As I’ve mentioned before, my daughter Julia is a millennial bootstrapping entrepreneur. When I spoke to her this week, she told me that she is moving forward with one of the scariest parts of being an entrepreneur: walking away from her regular salary and depending on her new business to pay the rent. I call that “Jumping Off The Cliff.”
I’ve done it twice in my life, but in neither case was it as scary as what she’s going through. I had the good fortune of a venture capital windfall as a giant cushion below my leap. Still, the leap into the financial unknown creates an adrenaline rush no matter what your financial situation is.
That emotional sensation is actually an important benefit of bootstrapping. If you can channel the fear component, Jumping Off The Cliff creates great focus on what is really important.
Cash, soon, coming in from customers rather than going out all the time to pay expenses.
The big leap into financial uncertainty can stir creativity. “Necessity is the Mother of Invention,” but Jumping Off The Cliff is a parent to Necessity.
Sometimes the invention is a Big Idea, but businesses need a lot of little creative insights too.
In Julia’s case, she is providing education consulting for Chinese students who want to attend US schools. That means a lot of flying back and forth to China. Which can be very expensive if you aren’t creative.

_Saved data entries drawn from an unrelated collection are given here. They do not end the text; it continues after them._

Ltac silent_peel :=
  cbv zeta;
  repeat match goal with
         | |- silent _ => assumption
         | |- silent (match ?x with _ => _ end) => destruct x
         | |- silent (setIsAlarmPlaying _ _) => apply silent_setIsAlarmPlaying
         | |- silent (clearTimerRef _ _) => apply silent_clearTimerRef
         | |- silent (clearTimer _ _) => apply silent_clearTimer
         | |- silent (set_timers (timers _ ++ [(_, _)]) _) =>
             apply silent_queue; [discriminate|]
         | |- silent (?f ?t) =>
             apply (silent_siren t); [solve [auto 1 with siren_db nocore]|]
         | |- silent (?f _ ?t) =>
             apply (silent_siren t); [solve [auto 1 with siren_db nocore]|]
         | |- silent (?f _ _ ?t) =>
             apply (silent_siren t); [solve [auto 1 with siren_db nocore]|]
         | |- silent (?f _ _ _ ?t) =>
             apply (silent_siren t); [solve [auto 1 with siren_db nocore]|]
         end.

Lemma siren_startSensor (kind : SensorKind) (logText name : string)
  (s : App) :
  siren (startSensor kind logText name s) = siren s.
Proof.
  unfold startSensor, addSupportedSensor, addLogEntry.
  cbn [supportedSensors setLogs set_listeners].
  destruct (existsb _ _); reflexivity.
Qed.

#[local] Hint Resolve siren_startSensor : siren_db.

Lemma silent_sensorEffects (s : App) :
  silent s -> silent (sensorEffects s).
Proof. intros Hs. unfold sensorEffects, tryStartSensor. silent_peel. Qed.

Lemma silent_commit (s : App) : silent s -> silent (commit s).
Proof.
  intros Hs. rewrite commit_cases.
  destruct (flagsChanged s); [|destruct (volumeChanged s)].
  - assert (Hy : silent (mirrorEffects
                           (sensorCleanups
                              (clearTimerRef (activationLogCleanup s)
                                 (set_renderedVolume (alarmVolume s) s))))).
    { unfold mirrorEffects, sensorCleanups. silent_peel. }
    set (y := mirrorEffects _) in *. clearbody y.
    assert (Hx : silent (activationEffect y)).
    { unfold activationEffect, setTimer. cbv beta iota zeta. silent_peel. }
    apply silent_sensorEffects, Hx.
  - apply silent_sensorEffects.
    unfold mirrorEffects, sensorCleanups. silent_peel.
  - unfold mirrorEffects. silent_peel.
Qed.

Lemma silent_adjustVolume (delta : float) (s : App) :
  silent s -> silent (adjustVolume delta s).
Proof.
  intros Hs. unfold adjustVolume. cbv zeta.
  apply (silent_siren
           (match gainNodeRef s, audioContextRef s with
            | Some gainNode, Some running =>
                setGain gainNode
                  (mathMax 0 (mathMin 1 (alarmVolume s + delta))) s
            | _, _ => s
            end)); [reflexivity|].
  destruct (gainNodeRef s); [|exact Hs].
  destruct (audioContextRef s) as [[]|]; try exact Hs.
  destruct Hs as [Hp Hi]. unfold silent, intervals, setGain.
  cbn [playing timers set_playing]. rewrite Hp. split; [reflexivity|exact Hi].
Qed.

Lemma muted_ignores (s : App) : muted s -> ignoresReadings s = true.
Proof.
  intros (Href & _). unfold ignoresReadings. rewrite Href.
  apply orb_true_iff. left. apply orb_true_r.
Qed.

Here’s one of her little creative things inspired by the Great Leap Off The Cliff (pun intended). At the end of December she is losing the free housing that came with her job. And she lives in greater New York City, which is pretty expensive.

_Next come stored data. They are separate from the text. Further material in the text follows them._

(** ** Runs without a root directory *)

(** X6.  Without a root directory ([None] or the empty string) starting a
    file never raises and touches neither the stack nor the output, and the
    output of a run that gets to its end holds no namespace marker and has
    every line at depth 0. *)
Theorem X6_no_root_no_namespaces
        (cwd : string) (read_file : string -> result string)
        (ast_parse : string -> result node)
        (root_arg : option string) (cfg : Config) (py_file : list string)
        (g : PUML_Generator) :
  root_arg = None \/ root_arg = Some "" ->
  run cwd read_file ast_parse root_arg cfg py_file = Ok g ->
  plain_at 0 (dest g)
  /\ count_open (dest g) = 0 /\ count_close (dest g) = 0
  /\ namespaces g = []
  /\ (forall src g0, root g0 = root_arg ->
        start_file cwd src g0 = Ok (set_sourcename (Some src) g0)).
Proof.
  intros Hroot H.
  assert (Hnone : forall g0, root g0 = root_arg -> root_dir g0 = None).
  { intros g0 Hg0; unfold root_dir; rewrite Hg0.
    destruct Hroot as [->| ->]; reflexivity. }
  set (P := fun g0 : PUML_Generator =>
              root g0 = root_arg /\ namespaces g0 = []
              /\ plain_at 0 (dest g0)).
  unfold run in H. set (v0 := set_context _ _) in H.
  assert (H0 : P (context v0)).
  { unfold v0, P; cbn [set_context context new_TreeVisitor].
    rewrite header_frame. repeat split.
    constructor; [repeat split | apply plain_at_option_lines]. }
  destruct (process_files cwd read_file ast_parse v0 py_file) as [v1|e] eqn:E;
    [|discriminate H].
  cbn [bind] in H.
  assert (H1 : P (context v1)).
  { apply (process_files_inv cwd read_file ast_parse P py_file) with (v := v0);
      try assumption.
    - intros src g0 g' Hs (Hr & Hn & Hp).
      rewrite (start_file_no_root cwd src g0 (Hnone g0 Hr)) in Hs.
      injection Hs as <-. repeat split; assumption.
    - intros n w (Hr & Hn & Hp). rewrite visit_emit.
      repeat split; try assumption. cbn [emit dest].
      apply plain_at_app; [exact Hp|].
      apply plain_at_flat_map; intro ci.
      unfold depth; rewrite Hn. apply plain_at_class_lines.
    - intros g0 Hg; exact Hg. }
  destruct H1 as (Hr & Hn & Hp).
  rewrite footer_frame in H; injection H as <-.
  assert (Hall : plain_at 0
                   (dest (context v1)
                    ++ close_lines (depth (context v1)) (depth (context v1))
                    ++ option_lines 0 (epilog_of (config (context v1)))
                    ++ [mk_out_line 0 ["@enduml"]])).
  { unfold depth; rewrite Hn; cbn [List.length close_lines app].
    apply plain_at_app; [exact Hp|].
    apply plain_at_app; [apply plain_at_option_lines|].
    constructor; [repeat split | constructor]. }
  cbn [moved dest namespaces].
  destruct (count_plain (plain_at_plain Hall)) as [Ho Hc].
  repeat split; try assumption.
  intros src g0 Hg0; apply start_file_no_root, Hnone, Hg0.
Qed.
(** * ghi-scraper: a shallow embedding of the two scrapers

    The repository holds two programs that save the issues of a GitHub
    project as JSON files:
    - [src/ghi_scraper.py], the list variant, which walks the REST
      endpoint page by page ([PAGE_SIZE] items per page);
    - [src/ghi_scraper/__main__.py], the graph variant, which walks a
      GraphQL connection with a cursor.

    Both are modelled here as programs of one state-and-error monad over a
    world made of a file system and a trace of observable events.  The
    remote service is an oracle giving the reply of the k-th request, and
    the two unbounded loops run on fuel. *)

From Stdlib Require Import ZArith Ascii String List Bool Lia Sorted.
From stdpp Require Import base tactics option list strings pretty gmap.

Local Open Scope string_scope.
Local Open Scope list_scope.
Local Open Scope Z_scope.

(** ** Decoded JSON values

    What [response.json()] and the GraphQL client hand to the program.
    A Python [dict] keeps insertion order, hence the association list; the
    keys of a decoded object are strings.  Python's [str] is modelled by
    [string], one character per code point below 256.  Floating point
    numbers are left out of the model. *)

#[local] Set Warnings "-register-all".

Inductive json : Type :=
| JNull : json
| JBool : bool -> json
| JInt : Z -> json
| JStr : string -> json
| JArr : list json -> json
| JObj : list (string * json) -> json.

Module Dict.

(** [d[k]], [None] standing for [KeyError]. *)
Fixpoint get (k : string) (d : list (string * json)) : option json :=
  match d with
  | [] => None
  | (k', v) :: d' => if String.eqb k k' then Some v else get k d'
  end.

(** [k in d]. *)
Definition mem (k : string) (d : list (string * json)) : bool :=
  match get k d with Some _ => true | None => false end.

(** [d[k] = v]: an existing key keeps its position, a new one goes last. *)
Fixpoint set (k : string) (v : json) (d : list (string * json))
  : list (string * json) :=
  match d with
  | [] => [(k, v)]
  | (k', v') :: d' =>
      if String.eqb k k' then (k, v) :: d' else (k', v') :: set k v d'
  end.

Definition keys (d : list (string * json)) : list string := map fst d.

End Dict.

(** Truth value of a decoded JSON value, as [if x:] tests it. *)
Definition truthy (j : json) : bool :=
  match j with
  | JNull => false
  | JBool b => b
  | JInt n => negb (n =? 0)%Z
  | JStr s => negb (String.eqb s "")
  | JArr l => match l with [] => false | _ => true end
  | JObj d => match d with [] => false | _ => true end
  end.

(** ** [json.dumps(dct, indent=2, sort_keys=True)]

    The encoder of the [json] module with the defaults that go with an
    indentation: [ensure_ascii=True], separators [","] and [": "]. *)

Module Dumps.

Definition dquote : ascii := ascii_of_N 34.
Definition backslash : ascii := ascii_of_N 92.

Definition hex_digit (n : N) : ascii :=
  match n with
  | 0 => "0" | 1 => "1" | 2 => "2" | 3 => "3" | 4 => "4" | 5 => "5"
  | 6 => "6" | 7 => "7" | 8 => "8" | 9 => "9" | 10 => "a" | 11 => "b"
  | 12 => "c" | 13 => "d" | 14 => "e" | _ => "f"
  end%N%char.

(** One character of a string under [ensure_ascii]: the replacement
    table of [ESCAPE_DCT], everything else outside [' '..'~'] as a
    [\uXXXX] escape. *)
Definition escape_char (c : ascii) : string :=
  let n := N_of_ascii c in
  if (n =? 34)%N then String backslash (String dquote EmptyString)
  else if (n =? 92)%N then String backslash (String backslash EmptyString)
  else if (n =? 10)%N then "\n"
  else if (n =? 13)%N then "\r"
  else if (n =? 9)%N then "\t"
  else if (n =? 8)%N then "\b"
  else if (n =? 12)%N then "\f"
  else if ((32 <=? n) && (n <=? 126))%N then String c EmptyString
  else "\u00" +:+ String (hex_digit (n / 16)) (String (hex_digit (n mod 16)) EmptyString).
Lemma job_follows_process_lifecycle_witness :
  count isJobStart
    (lifetime (JI := controllerJob Samples.everySixHours)
       Samples.transparent Samples.production Samples.fivePass
       [ CronTick Samples.fivePass ]
       (Connected true) Bound
       [ CronTick Samples.fivePass;
         Http Samples.fivePass Samples.postExecute;
         Signalled SIGTERM ])
  = 1.
Proof.
  exact (proj2 (proj2 (proj1 (job_follows_process_lifecycle
                                (JI := controllerJob Samples.everySixHours)
                                Samples.transparent Samples.production
                                Samples.fivePass)
                             [ CronTick Samples.fivePass ] Bound
                             [ CronTick Samples.fivePass;
                               Http Samples.fivePass Samples.postExecute;
                               Signalled SIGTERM ]
                             eq_refl))).
Defined.

(** C8 as stated fails: outside the test configuration, with the database
    unreachable, the process boots, exits with code 1 and never constructs
    the job. *)
Lemma job_not_constructed_when_database_is_down :
  let p := lifetime (JI := controllerJob Samples.everySixHours)
             Samples.transparent Samples.production Samples.fivePass
             [] (Connected false) Bound [] in
  NODE_ENV Samples.production <> Some "test"%string /\
  economicJob p = None /\
  count isJobConstructed p = 0 /\
  count isJobStart p = 0 /\
  exitCode p = Some 1%Z.
Proof.
  simpl. split; [discriminate |]. repeat split.
Qed.

(** A pass that the timer cuts short fails with PassTimeout and keeps what
    was handled until then. *)
Example timeout_sample :
  executePass Samples.shortPass
  = (PassFailed (PassTimeout (mkRunResult 1000 2000 2 0 [])),
     [ mkSimulatedState 1 [("gdp"%string, 101%Z)];
       mkSimulatedState 2 [("gdp"%string, 101%Z)] ]).
Proof. reflexivity. Qed.

(** ** The process running the job of the specification *)

Lemma start_consistent (now : Z) (c : Controller) :
  consistent c -> consistent (start now c).
Proof. intros Hc. apply (step_consistent c _ (EvStart now) Hc eq_refl). Qed.

Lemma stop_consistent (c : Controller) : consistent c -> consistent (stop c).
Proof. intros Hc. apply (step_consistent c _ EvStop Hc eq_refl). Qed.

Lemma pass_consistent (now finished : Z) (o : PassOutcome)
    (c c1 : Controller) :
  consistent c -> tryAdmit now c = inr c1 ->
  consistent (complete o finished c1).
Proof.
  intros Hc Hadm.
  assert (Hc1 : consistent c1).
  { apply (step_consistent c c1 (EvManual now) Hc). simpl. rewrite Hadm.
    reflexivity. }
  assert (Hfl : exists n, inflight c1 = S n).
  { unfold tryAdmit in Hadm. destruct (state (status c));
      inversion Hadm; subst c1; simpl; eauto. }
  destruct Hfl as [n Hn].
  apply (step_consistent c1 _ (EvPassExit o finished) Hc1).
  simpl. rewrite Hn. reflexivity.
Qed.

Inspired by the Big Leap, she’ll spend three weeks in January in Vietnam, flying on a $440 round trip ticket (!) and staying for free with a Fullbright Scholar friend who has a three-bedroom apartment in Ho Chi Minh City. And of course food costs are very low in Vietnam. So it’s much less expensive than staying stateside! Warmer, too.
And that super-cheap flight happens to go through Shanghai, so she’ll be able to take a little time and do some business. In other words, find customers who will pay her cash, soon. And since she’s already mastered international communications with clients on the cheap, she can move the business forward from Vietnam while keeping expenses low.

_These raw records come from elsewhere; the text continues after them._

(** C3: on observation arrays of one shape, [gz] returns an array of that
    shape whose element at every point is the product of [G] and [SI2MGAL]
    times the accumulator, to which every contributing source (not null,
    with a density) has added [mass*z/r^3], with
    [mass = density*(4/3)*pi*radius^3] and [r^3 = (x^2 + y^2 + z^2)^1.5] in
    the frame centred on the source. *)
Theorem gz_formula (G SI2MGAL : R) (xp yp zp : ndarray)
    (spheres : list (option Sphere.t)) :
  shape xp = shape yp → shape yp = shape zp → wf xp → wf yp → wf zp →
  ∃ out : ndarray,
    outcome (gz G SI2MGAL xp yp zp spheres) = Ok out
    ∧ shape out = shape xp
    ∧ ∀ (i : nat) (px py pz : val),
        data xp !! i = Some px → data yp !! i = Some py → data zp !! i = Some pz →
        data out !! i
        = Some (Finite G * Finite SI2MGAL
                * foldl (fun acc sm => (acc + gz_contribution sm.1 sm.2 (px, py, pz))%V)
                        (Finite 0) (contributing "density" spheres))%V.
Proof.
  intros Hxy Hyz Wx Wy Wz. eexists. split; [|split].
  - rewrite gz_one_shape by assumption. reflexivity.
  - reflexivity.
  - intros i px py pz Hx Hy Hz.
    rewrite (on_lookup _ _ _ _ _ _ (px, py, pz)) by (apply points_lookup; assumption).
    rewrite foldl_gz_point. reflexivity.
Qed.
(** [existing_car.model_copy(update=car_data.model_dump(exclude_unset=True))] *)
Definition model_copy (existing_car : Car.t) (car_data : CarUpdate.t) : Car.t :=
  Car.mk (Car.id existing_car)
         (override (Car.brand existing_car) (CarUpdate.brand car_data))
         (override (Car.model existing_car) (CarUpdate.model car_data))
         (override (Car.year existing_car) (CarUpdate.year car_data))
         (override (Car.color existing_car) (CarUpdate.color car_data))
         (override (Car.daily_price existing_car) (CarUpdate.daily_price car_data))
         (override (Car.vin existing_car) (CarUpdate.vin car_data))
         (override (Car.status existing_car) (CarUpdate.status car_data))
         (override (Car.dealer_id existing_car) (CarUpdate.dealer_id car_data)).

Module CarResponse.
Record t := mk {
  id : Z;
  brand : string;
  model : string;
  year : Z;
  color : string;
  daily_price : float;
  vin : string;
  status : CarStatus;
  dealer_id : Z
}.

(** [CarResponse.model_validate(car)]: every field is required and none
    is [Optional], so an attribute holding [None] fails validation. *)
Definition model_validate (c : Car.t) : option t :=
  match Car.id c, Car.brand c, Car.model c, Car.year c, Car.color c,
        Car.daily_price c, Car.vin c, Car.status c, Car.dealer_id c with
  | Some i, Some b, Some m, Some y, Some co, Some p, Some v, Some s, Some d =>
      Some (mk i b m y co p v s d)
  | _, _, _, _, _, _, _, _, _ => None
  end.
End CarResponse.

February? Still tbd. Like lots of other things with an early stage business, 3+ months from now is a long time, and she will figure it out. She’s figured out a lot of things so far in her 31 years, so she’s confident that the housing situation, too, will be figured out.
It’s important to note that this isn’t a spur-of-the-moment decision. Jumping Off The Cliff didn’t just happen – she’s been working towards this moment for well over a year. Like lots of entrepreneurs, she’s had the salary job and a side project. And like lots of entrepreneurs, she’s reached that moment when she had to make a choice because the status quo was not sustainable.
So she’s Jumping.
What’s your Jumping Off The Cliff story? Please share it to help inspire others who are coming close to that edge.